I am a librarian. I discovered me in the library. I went to find me in the library. Before I fell in love with libraries, I was just a six-year-old boy. The library fueled all of my curiosities, from dinosaurs to ancient Egypt. When I graduated from high school in 1938, I began going to the library three nights a week. I did this every week for almost ten years and finally, in 1947, around the time I got married, I figured I was done. So I graduated from the library when I was twenty-seven. I discovered that the library is the real school.
INTERVIEWER
You have said that you don’t believe in going to college to learn to write. Why is that?
BRADBURY
You can’t learn to write in college. It’s a very bad place for writers because the teachers always think they know more than you do—and they don’t. They have prejudices. They may like Henry James, but what if you don’t want to write like Henry James? They may like John Irving, for instance, who’s the bore of all time. A lot of the people whose work they’ve taught in the schools for the last thirty years, I can’t understand why people read them and why they are taught. The library, on the other hand, has no biases. The information is all there for you to interpret. You don’t have someone telling you what to think. You discover it for yourself.

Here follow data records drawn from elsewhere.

Lemma worker_bound_must_be_positive_witness :
  exists st',
    _ocr_pages_in_parallel sample_env [] [1; 2; 3]%N (u "eng") (u "tesseract")
      (Some 0%Z) (Some tt) empty_store
      = (Raise (ValueError (u "max_workers must be greater than 0")), st') /\
    calls st' = calls empty_store ++ [(0, 3)] /\
    files st' = files empty_store.
Proof.
  apply (worker_bound_must_be_positive sample_env [] [1; 2; 3]%N (u "eng")
           (u "tesseract") 0%Z (Some tt) empty_store).
  lia.
Defined.

(** Where the calls of a returning run with a callback end up. *)
Lemma page_run_calls (E : Env) (cb : option Callable) (N : nat) (st st' : Store) :
  page_run E cb N st st' ->
  calls st' = calls st ++ match cb with
                          | Some _ => (0, N) :: count_up N 0 N
                          | None => []
                          end.
Proof.
  intros Hrun.
  destruct Hrun as [sched images lang ocr_engine max_workers texts st st' Hrun
                   |pdf_path remove_tokens auto_format texts st st' Hrun
                   |open_pdf pdf_path output_path dpi auto_format font_name font_size_pt
                      path st st' Hfitz Hrun].
  - apply ocr_pages_Ok_inv in Hrun as [_ ->]. destruct cb; cbn [after_pages calls]; [done|].
    by rewrite app_nil_r.
  - rewrite extract_text_layer_run in Hrun. by injection Hrun as _ <-.
  - destruct (convert_pdf_to_docx_mac_vision_Ok_inv _ _ _ _ _ _ _ _ _ _ _ Hrun)
      as (open_pdf' & recognize & Hfitz' & Hocrmac & Hex).
    rewrite (convert_pdf_to_docx_mac_vision_run _ _ _ _ _ _ _ _ _ _ _ Hfitz' Hocrmac Hex)
      in Hrun.
    injection Hrun as _ <-. simplify_eq. done.
Qed.

(** X12. Without a callback nothing is reported: a run over the pages, in
    any of the three ways, leaves the record of calls as it found it. *)
Theorem no_callback_no_calls (E : Env) (N : nat) (st st' : Store) :
  page_run E None N st st' -> calls st' = calls st.
Proof. intros Hrun. rewrite (page_run_calls _ _ _ _ _ Hrun). apply app_nil_r. Qed.
Lemma insert_in_query_order (n : Notification.t) (l : list Notification.t) :
  in_query_order l -> in_query_order (Notification.insert n l).
Proof.
  induction l as [| m l IH]; cbn [Notification.insert].
  - intros _. split; [intros ? [] | exact I].
  - intros [Hm Hl].
    destruct (Notification.precedes n m) eqn:Hnm.
    + split; [| split; assumption].
      intros x [<- | Hx]; [exact Hnm |].
      exact (precedes_trans n m x Hnm (Hm x Hx)).
    + split; [| exact (IH Hl)].
      intros x Hx. apply insert_In in Hx. destruct Hx as [-> | Hx].
      * exact (precedes_total n m Hnm).
      * exact (Hm x Hx).
Qed.

Lemma ordered_in_query_order (l : list Notification.t) :
  in_query_order (Notification.ordered l).
Proof.
  induction l as [| n l IH]; [exact I |].
  cbn [Notification.ordered fold_right]. fold (Notification.ordered l).
  exact (insert_in_query_order n _ IH).
Qed.

Lemma in_query_order_skipn (k : nat) (l : list Notification.t) :
  in_query_order l -> in_query_order (skipn k l).
Proof.
  revert l. induction k as [| k IH]; intros l Hl; [exact Hl |].
  destruct l as [| n l]; [exact I |].
  cbn [skipn]. destruct Hl as [_ Hl]. exact (IH l Hl).
Qed.
Lemma resumePending_inv (ms : list Message) (fuel : nat) :
  forall (cs : list Callback) (st : State),
    worldInv P st0 ms cs st ->
    worldInv P st0 ms (resumePending P fuel cs st).1 (resumePending P fuel cs st).2.
Proof.
  induction fuel as [|fuel IH]; intros cs st Hinv; simpl; [done|].
  pose proof (resumeInOrder_inv ms (nextStep cs) cs st Hinv) as Hstep.
  destruct (resumeInOrder P (nextStep cs) cs st) as [cs1 st1]. by apply IH.
Qed.

Lemma worldInv_called (ms : list Message) :
  worldInv P st0 ms (map Called ms) st0.
Proof.
  split; [|split; [by intros p x|split; [auto|]]].
  - apply Forall2_fmap_r. induction ms; by constructor.
  - exists []. rewrite app_nil_r. split; [done|]. split; [apply Forall_nil_2|].
    simpl. rewrite map_map. unfold attachmentCount. simpl. lia.
Qed.
End Callbacks.

(** *** Every callback gets to its end *)

Lemma enterLoop_budget (P : Platform) (m : Message) (acc : MediaAcc)
    (rest : list Attachment) (st : State) :
  (budget (enterLoop P m acc rest st).1 <= 2 * length rest)%nat /\
  callbackMessage (enterLoop P m acc rest st).1 = m.
Proof.
  destruct rest as [|a rest]; simpl; [split; [lia|done]|].
  destruct (mirrorStart P (att_url a) (msg_id m) (Some (attName a)) st)
    as [[[ref|ln buf]|e] st']; simpl; split; (lia || done).
Qed.

Lemma resumeCallback_budget (P : Platform) (c : Callback) (st : State) :
  (budget (resumeCallback P c st).1 <= pred (budget c))%nat /\
  callbackMessage (resumeCallback P c st).1 = callbackMessage c.
Proof.
  destruct c as [m|m acc a lu rest|m acc a ln buf rest|m media]; simpl.
  - destruct (enterLoop_budget P m {| out := []; seen := ∅ |}
                (orEmpty (msg_attachments m)) st). split; [lia|done].
  - destruct (enterLoop_budget P m
                (addAttachment acc (att_url a) lu (attType a) (attName a)) rest st).
    split; [lia|done].
  - destruct (mirrorFinish P ln buf st) as [[ref|e] st']; simpl; split; (lia || done).
  - split; [lia|done].
Qed.
(** A destination that is not [ASSET] in any spelling stops the run at
    line 123: lines 73-399 end in an exception, and all they did before
    was to ask the service for the description of the Tmax collection.
    No listing is requested and nothing is cancelled, deleted or
    submitted. *)
Theorem invalid_destination_stops_the_run
    (ini : ini_file) (overwrite : bool) (clock : Calendar.datetime)
    (model coll_id dest : string) (w w' : world) (r : result unit)
    (Hdest : config_value ini "EXPORT" "export_dest" = Some dest)
    (Hinvalid : upper dest <> "ASSET")
    (Hrun : from_line_73 ini overwrite clock model coll_id w = (r, w')) :
  (exists e, r = Raise e) /\
  exists ids, trace w' = trace w ++ ((fun id => Called (GetInfo id)) <$> ids).
Proof.
  apply String.eqb_neq in Hinvalid.
  split.
  - assert (always_raises (from_line_73 ini overwrite clock model coll_id)) as H.
    { unfold main_from_line_73. cbv zeta.
      do 8 (apply always_raises_bind; intros ?).
      apply (always_raises_bind_value _ _ _ dest _ Hdest).
      rewrite Hinvalid. apply always_raises_bind_raise. }
    destruct (H w) as (e & He). rewrite Hrun in He. eauto.
  - revert w r w' Hrun.
    change (only_inspects (from_line_73 ini overwrite clock model coll_id)).
    unfold main_from_line_73. cbv zeta.
    apply only_inspects_bind; [apply only_inspects_ini_get | intros tmax_name].
    apply only_inspects_bind; [apply only_inspects_getidx | intros tmax_source].
    apply only_inspects_bind; [apply only_inspects_getidx | intros tmax_version].
    apply only_inspects_bind; [apply only_inspects_get_info | intros _].
    apply only_inspects_bind;
      [destruct (tmax_first _); [apply only_inspects_ret | apply only_inspects_raise]
      | intros first].
    apply only_inspects_bind; [apply only_inspects_get_info | intros _].
    apply only_inspects_bind; [apply only_inspects_get_info | intros _].
    apply only_inspects_bind; [apply only_inspects_resize_grid | intros grid].
    apply (only_inspects_bind_value _ _ _ dest _ Hdest).
    rewrite Hinvalid. apply only_inspects_bind_raise.
Qed.

End Destinations.

Lemma invalid_destination_stops_the_run_witness :
  fst (main_from_line_73 Sample.float_of_digits Sample.stats "0.1.0" Sample.catalogue
         (fun _ _ => true) (fun _ => None) (fun _ => Some Sample.tmax0)
         SampleSettings.ini_drive false
         (Calendar.mkdate 2020 6 1) "SSEBOP"
         "projects/usgs-ssebop/tcorr/topowx_median_v0_daily"
         (Sample.world0 Sample.empty_store Sample.never))
  = Raise (ValueError "invalid export destination: DRIVE").
Proof.
  destruct (invalid_destination_stops_the_run Sample.float_of_digits Sample.stats
              "0.1.0" Sample.catalogue (fun _ _ => true) (fun _ => None)
              (fun _ => Some Sample.tmax0)
              SampleSettings.ini_drive false
              (Calendar.mkdate 2020 6 1) "SSEBOP"
              "projects/usgs-ssebop/tcorr/topowx_median_v0_daily" "DRIVE"
              (Sample.world0 Sample.empty_store Sample.never) _ _
              ltac:(vm_compute; reflexivity) ltac:(vm_compute; discriminate)
              (surjective_pairing _)) as [(e & He) _].
  vm_compute. reflexivity.
Defined.
(** * Reverse SOCKS5 proxy client: framing codec, SOCKS5 parser, channel
      state machine and multiplexing session.

    A shallow embedding of
      - ssh-client/src/mux_protocol.cpp   (FrameCodec)
      - ssh-proxy-lib/src/socks5_handler.cpp (namespace Socks5)
      - ssh-client/src/channel.cpp        (Channel)
      - ssh-client/src/mux_session.cpp    (MuxSession)
    followed by the properties established about them.

    Conventions.
      - [uint8_t] is [Byte.byte]; [uint16_t] and [uint32_t] are [Z] with the
        wrap-around of the C++ type written out ([wrap16], [wrap32]);
        [size_t] quantities (lengths, offsets) are [nat].
      - [ByteBuffer] ([std::vector<uint8_t>]) and [std::string] are
        [list byte].
      - A (pointer, length) pair is a list; a pointer that may be null is an
        [option].
      - The calls a [Channel] makes on its session and on its outbound
        TCP connection are returned as an ordered list of [Call]s; the
        session performs them ([MuxSession.perform]).
      - The registry [std::unordered_map<uint16_t, unique_ptr<Channel>>] is
        a [gmap Z Channel]. *)

From Stdlib Require Import ZArith Lia List Bool.
From Stdlib.Strings Require Import Byte.
From stdpp Require Import gmap list.
Import ListNotations.

#[local] Open Scope Z_scope.

(* ===================================================================== *)
(** * Machine integers and bytes                                          *)
(* ===================================================================== *)

Definition ByteBuffer := list byte.

(** Value of a [uint8_t]. *)
Definition u8 (b : byte) : Z := Z.of_N (Byte.to_N b).

(** [static_cast<uint8_t>(z)]. *)
Definition to_u8 (z : Z) : byte :=
  match Byte.of_N (Z.to_N (z mod 256)) with
  | Some b => b
  | None => x00
  end.

Definition wrap16 (z : Z) : Z := z mod 65536.
Definition wrap32 (z : Z) : Z := z mod 4294967296.

(** [data[i]] for a buffer of bytes (only used below the buffer's length). *)
Definition at_ (data : list byte) (i : nat) : byte := nth i data x00.

(** Little-endian layout of a [uint16_t] / [uint32_t] (the target is x86). *)
Definition le16_bytes (z : Z) : list byte :=
  [to_u8 z; to_u8 (z / 256)].

Definition le32_bytes (z : Z) : list byte :=
  [to_u8 z; to_u8 (z / 256); to_u8 (z / 65536); to_u8 (z / 16777216)].

Definition le16_value (b0 b1 : byte) : Z := u8 b0 + 256 * u8 b1.

Definition le32_value (b0 b1 b2 b3 : byte) : Z :=
  u8 b0 + 256 * u8 b1 + 65536 * u8 b2 + 16777216 * u8 b3.

(* ===================================================================== *)
(** * common.h                                                            *)
(* ===================================================================== *)

Inductive ErrorCode :=
| Success | InvalidArgument | OutOfMemory | SocketError | ConnectionReset
| ConnectionRefused | ConnectionTimeout | HostUnreachable
| NetworkUnreachable | DnsResolutionFailed | SslHandshakeFailed
| SslCertificateError | SslEncryptError | SslDecryptError | SslDisconnected
| ProtocolError | BufferTooSmall | ChannelNotFound | ChannelClosed
| WindowExhausted | Socks5AuthFailure | Socks5UnsupportedCommand
| Socks5UnsupportedAddressType
| Shutdown_     (* ErrorCode::Shutdown; [Shutdown] is the session's method *)
| IoIncomplete.

Definition ErrorCode_is_Success (ec : ErrorCode) : bool :=
  match ec with Success => true | _ => false end.

(* ===================================================================== *)
(** * mux_protocol.h / mux_protocol.cpp                                   *)
(* ===================================================================== *)

Inductive FrameType :=
| ChannelOpen | ChannelOpenAck | ChannelRequest | ChannelRequestAck
| Data | ChannelClose | ChannelCloseAck | Ping | Pong | WindowUpdate.

(** [static_cast<uint8_t>(type)]. *)
Definition FrameType_value (t : FrameType) : byte :=
  match t with
  | ChannelOpen => x01 | ChannelOpenAck => x02 | ChannelRequest => x03
  | ChannelRequestAck => x04 | Data => x05 | ChannelClose => x06
  | ChannelCloseAck => x07 | Ping => x08 | Pong => x09
  | WindowUpdate => x0a
  end.

Definition FRAME_FLAG_FIN : byte := x01.
Definition FRAME_FLAG_RST : byte := x02.

Definition FRAME_HEADER_SIZE : nat := 8.
Definition FRAME_MAX_PAYLOAD : Z := 65536.

(** [struct FrameHeader], packed, 8 bytes. *)
Record FrameHeader := mkFrameHeader {
  type : byte;
  flags : byte;
  channel_id : Z;       (* uint16_t *)
  payload_length : Z    (* uint32_t *)
}.

Record Frame := mkFrame {
  header : FrameHeader;
  payload : ByteBuffer
}.

(** [memcpy(&hdr, m_buffer.data(), FRAME_HEADER_SIZE)]. *)
Definition FrameHeader_of_bytes (b : list byte) : FrameHeader :=
  {| type := at_ b 0;
     flags := at_ b 1;
     channel_id := le16_value (at_ b 2) (at_ b 3);
     payload_length := le32_value (at_ b 4) (at_ b 5) (at_ b 6) (at_ b 7) |}.

(** [memcpy(buf.data(), &hdr, FRAME_HEADER_SIZE)]. *)
Definition FrameHeader_bytes (h : FrameHeader) : list byte :=
  [type h; flags h] ++ le16_bytes (channel_id h) ++ le32_bytes (payload_length h).

(** [class FrameCodec].  [m_buffer] is a vector of fixed size
    [FRAME_HEADER_SIZE + FRAME_MAX_PAYLOAD] of which only the first [m_used]
    bytes are ever read; the state kept here is that prefix, so that
    [m_used] is its length. *)
Record FrameCodec := mkFrameCodec {
  m_buffer : list byte
}.

Definition m_used (c : FrameCodec) : nat := length (m_buffer c).

(** [m_buffer.size()]. *)
Definition m_buffer_size : nat :=
  (FRAME_HEADER_SIZE + Z.to_nat FRAME_MAX_PAYLOAD)%nat.

(** [FrameCodec::FrameCodec()]. *)
Definition FrameCodec_new : FrameCodec := {| m_buffer := [] |}.

(** How the inner loop of [Feed] was left: by [break] (or by its condition
    failing), or by the [return] of the oversized-payload branch. *)
Inductive ParseExit := NeedMore | TooLarge.

(** The inner loop of [Feed], [while (m_used >= FRAME_HEADER_SIZE)], on the
    accumulated bytes [buf].  Every iteration removes at least
    [FRAME_HEADER_SIZE] bytes, so [fuel = length buf] iterations are never
    exhausted (see [parse_frames_eq]). *)
Fixpoint parse_frames_loop (fuel : nat) (buf : list byte) (out_frames : list Frame)
  : ParseExit * list byte * list Frame :=
  if (length buf <? FRAME_HEADER_SIZE)%nat then (NeedMore, buf, out_frames)
  else
    let hdr := FrameHeader_of_bytes buf in
    if FRAME_MAX_PAYLOAD <? payload_length hdr then
      (TooLarge, buf, out_frames)
    else
      let total := (FRAME_HEADER_SIZE + Z.to_nat (payload_length hdr))%nat in
      if (length buf <? total)%nat then (NeedMore, buf, out_frames)
      else
        let frame :=
          {| header := hdr;
             payload := take (Z.to_nat (payload_length hdr))
                             (drop FRAME_HEADER_SIZE buf) |} in
        match fuel with
        | O => (NeedMore, buf, out_frames)
        | S fuel' =>
            parse_frames_loop fuel' (drop total buf) (out_frames ++ [frame])
        end.

Definition parse_frames (buf : list byte) (out_frames : list Frame)
  : ParseExit * list byte * list Frame :=
  parse_frames_loop (length buf) buf out_frames.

Read an excerpt from the Paris Review interview.
April 21st, 2010 at 01:13
Ang Taray!
April 21st, 2010 at 13:52
Wow. I just bought his Now and Forever book, containing 2 novellas (Somewhere a Band is Playing and Leviathan ’99), for P75. What a steal.
April 21st, 2010 at 20:05
I’ve never read any of his works, and I’ve only heard mention of him vaguely. But after reading bits of this interview, I love him! He’s the man! Have you ever had some kooky ideas which you’re really reluctant to try out just because they’re so unconventional? I’ve had the same thought running through my head before, about self-education in a library, but I was just too distrustful of the unconventional to do it. It’s so cool to hear about people who have the guts to purposely miss out on college and mark out a different path.
April 21st, 2010 at 21:01
Makes sense. You know another great writer who never went to college? Nick Joaquin. He was too shy to go to school. He just taught himself how to write by inventing fabulous tales and by reading,and the rest is history. You can spend ten years in creative writing class,but if you got no talent you might as well consider doing other things.